Daily Evergreen (WSU Student Paper): Lifestyles of Leinart

USC player continues to lead team to victory, bring in awards for offensive play.

KYLE BONAGURA

For Matt Leinart, winning the Pac-10 Offensive Player of the Week award probably doesn’t qualify as one of the top-100 accomplishments in his career. After all, the guy has won the Heisman Trophy, two national titles, is a two-time All-American and has been romantically linked to Alyssa Milano and Kristin from MTV’s Laguna Beach.  Last week, Leinart threw four touchdown passes in a route of Stanford which earned Leinart his first Pac-10 Offensive Player of the Week award this year.  The only blemish on Leinart’s near-perfect resume is a triple overtime loss to Cal in 2002 which kept USC out of the Bowl Championship Series title game.
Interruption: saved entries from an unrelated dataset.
Lemma collect_walk_files_effect cfg env sd e names : forall acc m,
  let r := collect_walk_files cfg env sd e names acc m in
  collect_effect acc m (fst (fst r)) (snd (fst r)).
Proof.
  induction names as [|name rest IH]; intros acc m; simpl; [auto with effect|].
  destruct (stop_flag env (polls m)); [simpl; auto with effect|].
  destruct (skip_hidden cfg && Py.startswith name ".").
  - eapply collect_effect_trans; [|apply IH]. auto with effect.
  - unfold getsize. simpl. destruct (fs m !! _) as [meta|]; simpl.
    + eapply collect_effect_trans; [|apply IH].
      eapply collect_effect_trans; [apply collect_effect_tick|].
      apply (collect_effect_item acc (tick_poll m)
               (directory_item sd e name (BackupManager.st_size meta))).
    + eapply collect_effect_trans; [|apply IH].
      eapply collect_effect_trans; [apply collect_effect_tick|apply collect_effect_log].
Qed.

Lemma collect_walk_effect cfg env sd entries : forall acc m,
  let r := collect_walk cfg env sd entries acc m in
  collect_effect acc m (fst (fst r)) (snd (fst r)).
Proof.
  induction entries as [|e rest IH]; intros acc m; simpl; [auto with effect|].
  pose proof (collect_walk_files_effect cfg env sd e (we_files e) acc m) as H.
  destruct (collect_walk_files cfg env sd e (we_files e) acc m) as [[acc1 m1] ret].
  simpl in H. destruct ret; simpl; [exact H|].
  eapply collect_effect_trans; [exact H|apply IH].
Qed.

Lemma collect_dirs_effect cfg env dirs : forall acc m,
  let r := collect_dirs cfg env dirs acc m in
  collect_effect acc m (fst (fst r)) (snd (fst r)).
Proof.
  induction dirs as [|d rest IH]; intros acc m; simpl; [auto with effect|].
  destruct (stop_flag env (polls m)); [simpl; auto with effect|].
  unfold path_exists. simpl. destruct (fs m !! d); simpl.
  - pose proof (collect_walk_effect cfg env d (walk cfg env d) acc (tick_poll m)) as H.
    destruct (collect_walk cfg env d (walk cfg env d) acc (tick_poll m)) as [[acc1 m1] ret].
    simpl in H. destruct ret; simpl.
    + eapply collect_effect_trans; [apply collect_effect_tick|exact H].
    + eapply collect_effect_trans; [|apply IH].
      eapply collect_effect_trans; [apply collect_effect_tick|exact H].
  - eapply collect_effect_trans; [|apply IH].
    eapply collect_effect_trans; [apply collect_effect_tick|apply collect_effect_log].
Qed.
Lemma mod64_le (n : nat) : (n mod 64 <= n)%nat.
Proof. apply Nat.Div0.mod_le. Qed.

(** The buffer at the start of a segment. *)
Lemma assembling_nil st :
  length (rx_buffer st) = 64%nat -> rx_index st = 0 -> assembling [] st.
Proof. intros Hl Hi. repeat split; [exact Hl | exact Hi]. Qed.

(** Storing one more character of the segment. *)
Lemma assembling_store pre c st env :
  assembling pre st -> is_terminator c = false -> (length pre mod 64 < 63)%nat ->
  snd (process_received_char env c st) = [] /\
  assembling (pre ++ [c]) (fst (process_received_char env c st)).
Proof.
  intros (Hlen & Hidx & Htake) Hc Hlt.
  unfold process_received_char. fold (is_terminator c). rewrite Hc.
  unfold UART_RX_BUFFER_SIZE.
  destruct (rx_index st >=? 64 - 1) eqn:Hge; [lia|].
  split; [reflexivity|]. cbn [fst].
  destruct (mod64_succ (length pre) Hlt) as [Hm _].
  unfold assembling, set_rx; cbn [rx_buffer rx_index].
  rewrite length_app, length_insert. change (length [c]) with 1%nat.
  rewrite Hm, Hidx, Nat2Z.id.
  split; [exact Hlen|]. split.
  - unfold u16. rewrite Z.mod_small; lia.
  - replace (length pre mod 64 + 1)%nat with (S (length pre mod 64)) by lia.
    rewrite (take_S_r _ _ c) by (apply list_lookup_insert_eq; lia).
    rewrite take_insert_ge by lia. rewrite Htake.
    unfold last_chars. rewrite length_app. change (length [c]) with 1%nat.
    pose proof (mod64_le (length pre)).
    replace (length pre + 1 - S (length pre mod 64))%nat
      with (length pre - length pre mod 64)%nat by lia.
    rewrite drop_app_le by lia. reflexivity.
Qed.
Fixpoint parse_value (fuel : nat) (l : list ascii)
  : option (value * list ascii) :=
  match fuel with
  | O => None
  | S fuel' =>
      match skip_ws l with
      | [] => None
      | c :: r =>
          if Ascii.eqb c "n" then r' ← expect "ull" r; Some (JNull, r')
          else if Ascii.eqb c "t" then r' ← expect "rue" r; Some (JBool true, r')
          else if Ascii.eqb c "f" then r' ← expect "alse" r; Some (JBool false, r')
          else if Ascii.eqb c "034" then
            '(s, r') ← parse_chars r; Some (JString (of_bytes s), r')
          else if Ascii.eqb c "[" then
            match skip_ws r with
            | c' :: r' =>
                if Ascii.eqb c' "]" then Some (JArray [], r')
                else '(vs, r'') ← parse_elements fuel' r; Some (JArray vs, r'')
            | [] => None
            end
          else if Ascii.eqb c "{" then
            match skip_ws r with
            | c' :: r' =>
                if Ascii.eqb c' "}" then Some (JObject [], r')
                else '(ms, r'') ← parse_members fuel' r;
                     Some (JObject (build_object ms), r'')
            | [] => None
            end
          else '(n, r') ← parse_number (c :: r); Some (JNumber n, r')
      end
  end
with parse_elements (fuel : nat) (l : list ascii)
  : option (list value * list ascii) :=
  match fuel with
  | O => None
  | S fuel' =>
      '(v, r) ← parse_value fuel' l;
      match skip_ws r with
      | c :: r' =>
          if Ascii.eqb c "," then
            '(vs, r'') ← parse_elements fuel' r'; Some (v :: vs, r'')
          else if Ascii.eqb c "]" then Some ([v], r')
          else None
      | [] => None
      end
  end
with parse_members (fuel : nat) (l : list ascii)
  : option (list (string * value) * list ascii) :=
  match fuel with
  | O => None
  | S fuel' =>
      match skip_ws l with
      | c :: r =>
          if Ascii.eqb c "034" then
            '(k, r1) ← parse_chars r;
            match skip_ws r1 with
            | c1 :: r2 =>
                if Ascii.eqb c1 ":" then
                  '(v, r3) ← parse_value fuel' r2;
                  match skip_ws r3 with
                  | c3 :: r4 =>
                      if Ascii.eqb c3 "," then
                        '(ms, r5) ← parse_members fuel' r4;
                        Some ((of_bytes k, v) :: ms, r5)
                      else if Ascii.eqb c3 "}" then Some ([(of_bytes k, v)], r4)
                      else None
                  | [] => None
                  end
                else None
            | [] => None
            end
          else None
      | [] => None
      end
  end.
(** * Shallow embedding of the extraction command lines

    Two entry points of the repository are embedded here:
    - [c42seceventcli/aed/main.py], the [extract-aed] command
      (module [Aed]);
    - [src/code42cli/cmds/alerts.py], the [alerts] command group
      (module [Alerts]).

    Both are sequential Python programs whose observable behaviour is the
    sequence of calls they make to their collaborators (keyring, logger,
    cursor store, SDK, extractor) and the way the process ends (normal
    return, [exit(n)], uncaught exception).  They are embedded in a small
    state, trace and exception monad. *)

From Stdlib Require Import ZArith List String Ascii Bool Lia DecimalString.
Import ListNotations.
Local Open Scope string_scope.
Local Open Scope Z_scope.
Local Open Scope list_scope.

(** ** Python runtime: exceptions, process outcome, the monad *)

Module Python.

(** The exception classes the sources name, and a catch-all for the
    other subclasses of [Exception].  A constructor stands for every
    instance of its class, subclasses included, that [except] would match
    under that name: [IOError] for an instance of [IOError] (of [OSError]
    in Python 3, so also [PermissionError] and the like) that is not a
    [gaierror]; [OtherException] for an instance of none of the classes
    named here. *)
Inductive exn : Type :=
| PasswordDeleteError
| AttributeError
| gaierror
| IOError
| KeyboardInterrupt
| TypeError
| ValueError
| IndexError
| KeyError
| OtherException (name : string).
(** * SchemaLens: a shallow embedding of the ERD, schema-diff and
    code-impact services, with their specification properties.

    Python strings are modelled as [string] (ASCII); [str.lower] as ASCII
    lower-casing; dicts keyed by (schema, table) as stdpp's [gmap]; Python
    sets of table names as [gset string]; pandas frames as lists of row
    records whose dynamic column names are already resolved to the
    canonical ones. *)

From Stdlib Require Import String Ascii List Bool Arith Lia Permutation Sorting.
From stdpp Require Import base list gmap sets strings.
Import ListNotations.
Open Scope string_scope.

(* ------------------------------------------------------------------ *)
(** ** String helpers (Python [str] operations used by the code) *)

Definition ascii_lower (c : ascii) : ascii :=
  let n := nat_of_ascii c in
  if (65 <=? n)%nat && (n <=? 90)%nat then ascii_of_nat (n + 32) else c.

Definition ascii_upper (c : ascii) : ascii :=
  let n := nat_of_ascii c in
  if (97 <=? n)%nat && (n <=? 122)%nat then ascii_of_nat (n - 32) else c.

(** [s.upper()], as far as a comparison with an ASCII literal can tell:
    no other character upper-cases to an ASCII letter [N] or [O]. *)
Fixpoint upper (s : string) : string :=
  match s with
  | EmptyString => EmptyString
  | String c s' => String (ascii_upper c) (upper s')
  end.

(** [s.lower()] *)
Fixpoint lower (s : string) : string :=
  match s with
  | EmptyString => EmptyString
  | String c s' => String (ascii_lower c) (lower s')
  end.

Fixpoint starts_with (p s : string) : bool :=
  match p, s with
  | EmptyString, _ => true
  | String a p', String b s' => Ascii.eqb a b && starts_with p' s'
  | String _ _, EmptyString => false
  end.

(** Python's [p in s] on strings: [p] occurs as a substring of [s]
    (the empty string occurs in every string). *)
Fixpoint contains (p s : string) : bool :=
  starts_with p s ||
  match s with
  | EmptyString => false
  | String _ s' => contains p s'
  end.

Definition str_in (x : string) (l : list string) : bool :=
  existsb (String.eqb x) l.

(* ------------------------------------------------------------------ *)
(** ** Python values read from [information_schema] cells *)

(** A cell value: [None], a float NaN, a pandas [NaT], or any other
    object, represented by its [str()]. *)
Inductive pyval :=
| PyNone
| PyNaN
| PyNaT
| PyObj (repr : string).

(** [str(v)] *)
Definition py_str (v : pyval) : string :=
  match v with
  | PyNone => "None"
  | PyNaN => "nan"
  | PyNaT => "NaT"
  | PyObj r => r
  end.

(** [pd.isna(v)] on a scalar *)
Definition pd_isna (v : pyval) : bool :=
  match v with
  | PyNone | PyNaN | PyNaT => true
  | PyObj _ => false
  end.

Definition is_py_none (v : pyval) : bool :=
  match v with PyNone => true | _ => false end.

(* ------------------------------------------------------------------ *)
(** ** Unused-Table Filter (src/ui/erd_ui.py) *)

(** The [table_info] entry of one table, as [load_schema_metadata]
    stores it. *)
Record table_meta := {
  last_update : pyval;
  created : pyval;
  rows : Z;
  data_size : Z;
  index_size : Z
}.

(** [table_info]: dict keyed by (schema, table). *)
Abbreviation table_info_map := (gmap (string * string) table_meta).

(** A row of the [tables] frame: (schema, table_name). *)
Abbreviation table_row := (string * string)%type.

Definition enum_patterns : list string :=
  ["status"; "type"; "category"; "enum"; "lookup"; "reference";
   "config"; "setting"; "option"; "code"; "list"; "reason";
   "complete_by"; "job_truck_unit"; "dispath_ordrer"; "attribiute";
   "transcription_field"; "entity_note"].

(** [_is_enum_table] *)
Definition _is_enum_table (table_name : string) : bool :=
  let table_lower := lower table_name in
  existsb (fun pattern => contains pattern table_lower) enum_patterns.

Definition null_sentinels : list string := ["nat"; "none"; "null"; "unknown"].

(** [_is_unused_table] *)
Definition _is_unused_table (lu : pyval) : bool :=
  is_py_none lu || pd_isna lu || str_in (lower (py_str lu)) null_sentinels.

(** [info.get('last_update')] with [info = table_info.get(key, {})] *)
Definition lookup_last_update (ti : table_info_map) (k : table_row) : pyval :=
  match ti !! k with
  | Some info => last_update info
  | None => PyNone
  end.

(** The displayed exclusion record; the size, row and creation columns
    are display formatting and are not modelled. *)
Record exclusion := {
  ex_table : string;
  ex_reason : string
}.

(** [_create_exclusion_record] (its [Table] and [Reason] fields) *)
Definition _create_exclusion_record (schema_name table_name : string)
    (lu : pyval) : exclusion :=
  {| ex_table := schema_name ++ "." ++ table_name;
     ex_reason :=
       if is_py_none lu then "No UPDATE_TIME metadata (non-enum table)"
       else if pd_isna lu then "UPDATE_TIME is NaT (non-enum table)"
       else "UPDATE_TIME is '" ++ py_str lu ++ "' (non-enum table)" |}.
Since that game, the Trojans have rattled off 31 straight wins and are well on their way to their third straight national title.  USC got some revenge last year with a win against Cal in L.A., but on Saturday the Trojans will return to Berkeley, where the triple O.T. loss was played.  However, this trip to Berkeley will be against a much different team, according to Cal head coach Jeff Tedford.  “We had veteran teams at that time,” he said. “Now we have a lot of young guys and this will be their first experience with a team like USC.”  As good as the Trojans were in 2002 – a team that was crowned the Associated Press national champions – offensively this team is light years ahead of where it was when Cal beat it.  USC ranks No. 1 in the nation in offense, with a 593.6 average and is putting up 49.9 points per game. Both figures could be much higher if USC didn’t call off the dogs in blowout wins against Hawaii (63-7), Arkansas (70-17), Washington (51-24), WSU (55-13) and Stanford (51-21).  The offensive success even boggles USC head coach Pete Carroll’s mind.  “Yeah, that’s pretty extraordinary,” Carroll said. “That’s a lot of points every week.”  National critics have pointed to porous defenses in the Pac-10 which has allowed USC to rack up incredible offensive numbers, but Carroll disagrees wholeheartedly.  “It’s not the defenses that are bad, it’s the offenses that are so good in the [Pac-10],” he said.